Saved data entries
-*-*-
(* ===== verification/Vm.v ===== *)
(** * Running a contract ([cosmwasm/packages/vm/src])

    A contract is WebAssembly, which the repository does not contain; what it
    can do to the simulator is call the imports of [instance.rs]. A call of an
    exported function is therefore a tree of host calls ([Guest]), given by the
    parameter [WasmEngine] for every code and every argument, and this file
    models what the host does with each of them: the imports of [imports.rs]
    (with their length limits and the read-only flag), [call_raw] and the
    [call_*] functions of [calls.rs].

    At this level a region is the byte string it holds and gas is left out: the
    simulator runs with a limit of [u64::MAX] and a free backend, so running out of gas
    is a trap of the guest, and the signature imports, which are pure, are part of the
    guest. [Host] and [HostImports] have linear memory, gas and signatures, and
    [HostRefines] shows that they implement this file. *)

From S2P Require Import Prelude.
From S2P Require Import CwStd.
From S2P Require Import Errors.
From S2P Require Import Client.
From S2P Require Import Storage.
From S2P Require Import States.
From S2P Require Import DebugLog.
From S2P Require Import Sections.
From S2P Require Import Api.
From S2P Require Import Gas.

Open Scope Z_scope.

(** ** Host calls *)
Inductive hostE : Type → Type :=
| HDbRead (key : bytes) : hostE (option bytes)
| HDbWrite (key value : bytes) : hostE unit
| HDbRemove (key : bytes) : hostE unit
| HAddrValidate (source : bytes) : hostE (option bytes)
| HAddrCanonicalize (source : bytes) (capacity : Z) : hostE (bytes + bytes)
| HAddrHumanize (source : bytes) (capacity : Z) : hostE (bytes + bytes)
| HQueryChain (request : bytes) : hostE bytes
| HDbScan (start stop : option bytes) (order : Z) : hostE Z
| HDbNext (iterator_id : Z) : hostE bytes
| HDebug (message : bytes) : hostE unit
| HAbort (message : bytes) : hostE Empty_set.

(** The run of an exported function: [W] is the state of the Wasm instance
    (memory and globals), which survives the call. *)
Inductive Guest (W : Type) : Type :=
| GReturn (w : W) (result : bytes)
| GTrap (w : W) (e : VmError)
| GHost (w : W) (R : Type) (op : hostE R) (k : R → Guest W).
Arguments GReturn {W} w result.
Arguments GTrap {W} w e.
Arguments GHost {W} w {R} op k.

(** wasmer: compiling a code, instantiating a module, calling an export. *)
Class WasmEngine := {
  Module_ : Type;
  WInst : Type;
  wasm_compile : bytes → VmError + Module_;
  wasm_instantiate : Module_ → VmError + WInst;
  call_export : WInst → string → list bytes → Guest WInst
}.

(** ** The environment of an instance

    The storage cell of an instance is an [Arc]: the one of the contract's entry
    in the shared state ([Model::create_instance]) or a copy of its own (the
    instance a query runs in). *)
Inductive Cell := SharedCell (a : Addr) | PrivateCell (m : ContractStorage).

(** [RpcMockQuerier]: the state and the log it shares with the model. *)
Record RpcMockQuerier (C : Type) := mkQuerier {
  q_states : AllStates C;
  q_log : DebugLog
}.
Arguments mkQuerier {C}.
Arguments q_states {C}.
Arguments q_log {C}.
-*-*-
_Work instruction_. Write out exactly the lines above between the line with "(** The run" and the line with "R → Guest W).", inclusive, and nothing beyond them.

_Output for this task_.
(** The run of an exported function: [W] is the state of the Wasm instance
    (memory and globals), which survives the call. *)
Inductive Guest (W : Type) : Type :=
| GReturn (w : W) (result : bytes)
| GTrap (w : W) (e : VmError)
| GHost (w : W) (R : Type) (op : hostE R) (k : R → Guest W).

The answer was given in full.